Wednesday, 10 December 2014

Pelajaran Mengarang



Pak Wanto memberi tugas kepada kami untuk mengarang dengan tema tamasya di Monas, Kebun binatang Raguna, Dufan, TMII, Lubang Buaya dan Sea World. Selama sepuluh menit aku tidak bisa menulis apa-apa. Meski tinggal di Jakarta, aku belum pernah pergi ke tempat-tempat tersebut. Biaya masuk kesana cukup mahal sedangkan orangtuaku penghasilannya pas-pasan.

Karena aku malu bertanya, aku terpaksa mengarangnya asal saja. Aku mulai menulis tentang Monumen Nasional yang merupakan tempat penyimpanan benda-benda kuno yang ada di indonesia dari zaman baheula sampai zaman reformasi ini. Di sana ada fosil binatang purba sampai kopiah Gus Dur yang dipakai saat menjadi presiden.

Dufan atau Dunia Fantasi adalah tempat sekolah para penyanyi. Setelah tamat sekolah di Akademi Fantasi dapat meneruskan di Dufan ini. Di sana para pengunjung dapat melihat cara bernyanyi yang baik. Sedangkan Taman Mini Indonesia Indah adalah tempat menyimpan segala sesuatu yang kecil-kecil di Indonesia, seperti bonsai dan ayam kate.

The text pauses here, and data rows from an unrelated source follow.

(** * Termtris: the controller of the game (src/termtris.py)

    A shallow embedding of the controller class [Termtris] and of the entry
    point [main].  The controller owns four integers (score, highest, speed,
    tick) and talks to three collaborators that live in other modules: the
    backend engine ([TetrisBackend]) and the two panels ([ActivePanel],
    [MessagePanel]).  The collaborators are taken as an interface; every
    call the controller issues to them is recorded, oldest first, in the
    [calls] component of the state, so that statements such as "merges the
    piece" or "invokes move_down once" are statements about that record. *)

From Stdlib Require Import ZArith List String Ascii Bool Lia QArith_base.
From Stdlib Require Import DecimalString.
Import ListNotations.
Local Open Scope Z_scope.

(** ** Python values the controller handles *)

(** Exceptions that can leave the controller. *)
Inductive Exn : Type :=
| ValueError (msg : string)
| EnvironmentError (msg : string)
| IndexError
| TypeError
| AttributeError
| ZeroDivisionError.

(** [termkey.Key]: the members the controller names, and all the others. *)
Module Key.
Inductive t : Type :=
| NONE | ENTER | ESC | DOWN | SPACE | UP | RIGHT | LEFT
| CONTROL_D | CONTROL_X
| OTHER (code : nat).

Definition eqb (a b : t) : bool :=
  match a, b with
  | NONE, NONE | ENTER, ENTER | ESC, ESC | DOWN, DOWN | SPACE, SPACE
  | UP, UP | RIGHT, RIGHT | LEFT, LEFT
  | CONTROL_D, CONTROL_D | CONTROL_X, CONTROL_X => true
  | OTHER m, OTHER n => Nat.eqb m n
  | _, _ => false
  end.
End Key.

(** The methods of [TetrisBackend] the controller calls. *)
Inductive Method : Type :=
| Kick_off | Move_down | Fall_down | Rotate | Move_right | Move_left
| Print_grid.

Section Controller.

(** [Tetro] is the piece type of tt_tetro, [B] the state of a
    [TetrisBackend] object. *)
Context {Tetro B : Type}.

(** The tuple [(tetro, row, col, elim_rows)] a backend action returns. *)
Record ActResult : Type := mkActResult {
  res_tetro : Tetro;
  res_row : Z;
  res_col : Z;
  res_elim_rows : option (list Z)
}.

(** What a key handler can return: [None], a [bool] (the pause lambda) or
    a backend tuple. *)
Inductive HandlerRes : Type :=
| RNone
| RBool (b : bool)
| RAct (a : ActResult).

(** Python truth value, as tested by [if res:]. *)
Definition truthy (r : HandlerRes) : bool :=
  match r with
  | RNone => false
  | RBool b => b
  | RAct _ => true
  end.

Definition of_backend (r : option ActResult) : HandlerRes :=
  match r with
  | None => RNone
  | Some a => RAct a
  end.

(** [MessagePanel.CENTER]. *)
Inductive Align : Type := CENTER.

(** Calls issued to the collaborators. Keyword arguments that a call
    leaves out are [None]. *)
Inductive Event : Type :=
| NewActivePanel (o_row o_col width height : Z)
| NewMessagePanel (o_row o_col width height : Z)
| NewBackend (width height : Z)
| ActShow
| ActClear
| ActMergeTetro
| ActBlinkRows (rows : list Z) (times : Z) (interval : Q)
| ActRemoveRows (rows : list Z)
| ActRefreshTetro (tetro : Tetro) (row col : Z)
| MsgShow
| MsgPutText (text : string) (row : option Z) (align : option Align)
| MsgAddSeparator (row : option Z)
| MsgTetroPos (row col : Z)
| MsgRefreshTetro (tetro : Tetro)
| BackendCall (m : Method)
| CursorSwitchScreen | CursorClearScreen | CursorHideCursor
| CursorShowCursor | CursorRestoreScreen
| SetColor (fg bg : string) | ResetColor
| SetParams (echo intr : option bool).
(** X4.  For a registry whose fields are no members of
    [Object.prototype]: [validateData] returns a list exactly when every
    cell of the table is safe for every rule of the registry, and throws
    a TypeError exactly when some cell is not.  A phone rule is safe on
    a falsy value or a string; a reference rule (when the dataset is
    given) on a falsy value or a text that [parseJsonArray] turns into
    an array whose ids outside the reference set all have a string
    form; a range rule that reads a number when it has a config; a regex
    rule that meets a truthy value when it has a pattern.  Under the
    built-in registry a table is safe exactly when, in every row, a
    truthy [PhoneNumber] is a string and, the dataset being given, a
    truthy [TaskIDs] parses to an array that holds no value without a
    string form. *)
Theorem X4_faults_exactly (rules : list ValidationRule) (data : list Row)
    (headers : list jsstring) (fileName : jsstring)
    (files : option (list FileData)) :
  plainFields rules = true ->
  ((exists errs, fst (validateData rules data headers fileName files) = Ok errs)
   <-> safeTable files rules data = true)
  /\ (fst (validateData rules data headers fileName files) = Throw TypeError
      <-> safeTable files rules data = false)
  /\ (safeTable files initialRules data = true
      <-> forall r : Row, In r data ->
            (truthy (getField r (js "PhoneNumber")) = true ->
             exists s, getField r (js "PhoneNumber") = PStr s)
            /\ (forall fs, files = Some fs ->
                truthy (getField r (js "TaskIDs")) = true ->
                exists ids, parseJsonArray (getField r (js "TaskIDs"))
                            = JArr ids
                            /\ forall id, In id ids -> ~ Unprintable id)).
Proof.
  intros _.
  assert (H1 : (exists errs, fst (validateData rules data headers fileName files)
                             = Ok errs)
               <-> safeTable files rules data = true).
  { split; [|apply validateData_total].
    intros [errs H]. rewrite validateData_structure in H.
    destruct (collect (calls data 0 files rules)) as [x|] eqn:Hc; [|discriminate].
    now apply calls_Ok_safe in Hc. }
  split; [exact H1|]. split.
  - destruct (fst (validateData rules data headers fileName files))
      as [errs|[]] eqn:Hv.
    + split; [discriminate|]. intros Hs.
      rewrite (proj1 H1 (ex_intro _ errs eq_refl)) in Hs. discriminate.
    + split; [intros _|reflexivity].
      destruct (safeTable files rules data) eqn:Hs; [|reflexivity].
      destruct (proj2 H1 eq_refl) as [errs He]. discriminate.
  - unfold safeTable. rewrite forallb_forall.
    apply forall_proper. intros r.
    apply Morphisms_Prop.iff_iff_iff_impl_morphism; [reflexivity|].
    unfold ruleSafe.
    cbn [forallb initialRules Rule.type Rule.field Rule.config pattern].
    set (ph := getField r (js "PhoneNumber")).
    set (tid := getField r (js "TaskIDs")).
    rewrite !orb_true_r, !andb_true_r. cbn [andb].
    rewrite andb_true_iff, orb_true_iff, negb_true_iff.
    split.
    + intros [Hph Href]. split.
      * intros Ht. destruct Hph as [Hph|Hph]; [congruence|].
        destruct ph; try discriminate. eauto.
      * intros fs -> Ht. apply orb_true_iff in Href as [Hr|Hr].
        -- apply negb_true_iff in Hr. congruence.
        -- destruct (parseJsonArray tid) as [| | | |ids|]; try discriminate.
           exists ids. split; [reflexivity|]. intros id Hin Hu.
           destruct (joinMay _ _ _) eqn:Hj in Hr; [|discriminate].
           assert (Hn : joinMay elementToString (js ", ")
                          (List.filter
                             (fun id => negb (arrayIncludes (getAllTaskIds fs) id))
                             ids) = None); [|congruence].
           apply join_None. exists id. split; [|exact Hu].
           apply List.filter_In. split; [exact Hin|].
           now rewrite arrayIncludes_Unprintable.
    + intros [Hph Href]. split.
      * destruct (truthy ph) eqn:Ht; [right|now left].
        destruct (Hph eq_refl) as [s ->]. reflexivity.
      * destruct files as [fs|]; [|reflexivity].
        destruct (truthy tid) eqn:Ht; [|reflexivity].
        destruct (Href fs eq_refl eq_refl) as (ids & -> & Hids).
        destruct (joinMay _ _ _) eqn:Hj; [reflexivity|].
        apply join_None in Hj as (x & [Hin _]%List.filter_In & Hx).
        now destruct (Hids x Hin).
Qed.

Lemma X4_faults_exactly_witness :
  (exists errs,
      fst (validateData initialRules messy [js "Name"; js "Email"]
             (js "clients.csv") (Some [])) = Ok errs)
  /\ fst (validateData initialRules
            [rowOf [("TaskIDs"%string, ownToString)]] [js "TaskIDs"]
            (js "clients.csv") (Some threeFiles)) = Throw TypeError.
Proof.
  split.
  - apply (proj1 (X4_faults_exactly initialRules messy
                    [js "Name"; js "Email"] (js "clients.csv") (Some [])
                    eq_refl)).
    vm_compute; reflexivity.
  - apply (proj1 (proj2 (X4_faults_exactly initialRules
                           [rowOf [("TaskIDs"%string, ownToString)]]
                           [js "TaskIDs"] (js "clients.csv") (Some threeFiles)
                           eq_refl))).
    vm_compute; reflexivity.
Defined.

(** *** How many errors, and for which rows *)

(** A rule gives a row one error at most, and a rule that tracks the
    value of the row gives none. *)
Lemma rowCalls_count (files : option (list FileData)) (r : Row) (i : nat)
    (rules : list ValidationRule) (errs : list ValidationError) :
  collect (map fst (rowCalls r i files rules)) = Ok errs ->
  length errs + length (trackedInRow rules r i) <= length rules.
Proof.
  unfold rowCalls, trackedInRow. revert errs.
  induction rules as [|a rules IH]; simpl; intros errs.
  - intros [= <-]. simpl. lia.
  - destruct (validateField (getField r (Rule.field a)) a i r files)
      as [[o|ex] a'] eqn:Hv; simpl; [|discriminate].
    destruct (collect _) as [rest|] eqn:Hc; [|discriminate].
    intros [= <-]. specialize (IH rest eq_refl). rewrite length_app.
    destruct o as [e|].
    + apply validateField_error in Hv as (_ & _ & _ & _ & Hd).
      destruct (Rule.type a); try (simpl; lia). congruence.
    + destruct (Rule.type a); try (simpl; lia).
      destruct (truthy _); simpl; lia.
Qed.

Lemma rowCalls_length (files : option (list FileData)) (r : Row) (i : nat)
    (rules : list ValidationRule) :
  length (map snd (rowCalls r i files rules)) = length rules.
Proof. unfold rowCalls. now rewrite !length_map. Qed.

Lemma calls_count (files : option (list FileData)) (rows : list Row) (i : nat)
    (rules : list ValidationRule) (errs : list ValidationError) :
  collect (calls rows i files rules) = Ok errs ->
  length errs + length (tracked rules rows i) <= length rows * length rules.
Proof.
  revert i rules errs.
  induction rows as [|r rows IH]; intros i rules errs; simpl.
  - intros [= <-]. simpl. lia.
  - intros (x & y & Hx & Hy & ->)%collect_app_Ok.
    apply rowCalls_count in Hx. apply IH in Hy.
    destruct (rowCalls_shape files r i rules) as [Ht Hf].
    rewrite (tracked_shape _ _ rows (S i) Ht Hf), rowCalls_length in Hy.
    rewrite !length_app. lia.
Qed.

(** The rows of the calls and of the values tracked are rows of the
    table. *)
Lemma calls_rows_below (files : option (list FileData)) (rows : list Row)
    (i : nat) (rules : list ValidationRule) (errs : list ValidationError) :
  collect (calls rows i files rules) = Ok errs ->
  Forall (fun e => row e < i + length rows) errs.
Proof.
  revert i rules errs.
  induction rows as [|r rows IH]; intros i rules errs; simpl.
  - intros [= <-]. constructor.
  - intros (x & y & Hx & Hy & ->)%collect_app_Ok.
    apply rowCalls_errors in Hx. apply IH in Hy.
    apply Forall_app; split.
    + eapply List.Forall_impl; [|exact Hx]. intros e [He _]. lia.
    + eapply List.Forall_impl; [|exact Hy]. intros e He. simpl in He. lia.
Qed.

Lubang Buaya kutulis sebagai tempat penangkaran buaya. Di sana dipelihara ratusan buaya untuk diambil kulitnya. Para pengunjung juga dapat bercengkrama dengan para buaya yang sudah dijinakkan.

Kalau kebun binatang Ragunan adalah tempat memelihara binantang-binatang yang tak biasa dipelihara orang seperti harimau, gajah, monyet, ular, unta, sampai burung.

Agak lama aku memikirkan Sea World. Sea mungkin artinya melihat, sedangkan world adalah kata-kata. Jadi Sea World adalah tempat menyimpan kamus-kamus dari berbagai jenis ilmu dan bahasa.

Aku lega bisa menyelesaikan karangan itu tepat waktu. Dua hari kemudian Pak Wanto membagikan kembali hasil karangan kami. Satu per satu nama dipanggil ke depan dan diberi komentar. Ada yang senyum senang karena dipuji namun banyak pula yang berwajah masam. Aku mendapat giliran terakhir.
“Tono, kamu pandai mengarang kembangkan bakatmu” puji Pak Wanto
“Selama 15 tahun menjadi guru, baru kali ini saya memberi nilai 10 untuk sebuah karangan” Kata Pak Wanto.

Sorak-sorak dari teman-teman bergemuruh. Kemudian Pak Wanto menyuruhku membaca hasil karanganku. Setiap kalimat yang kubaca mendapat tertawaan dari teman-teman. Namun ketika melihat nilai teman-temanku yang lain, aku sungguh kaget. Ada yang yang mendapat nilai 80. Fizi yang karangannya tidak bagus hanya mendapat nilai 40. Sedangkan nilaiku hanya 10, berarti nilaikulah yang paling rendah.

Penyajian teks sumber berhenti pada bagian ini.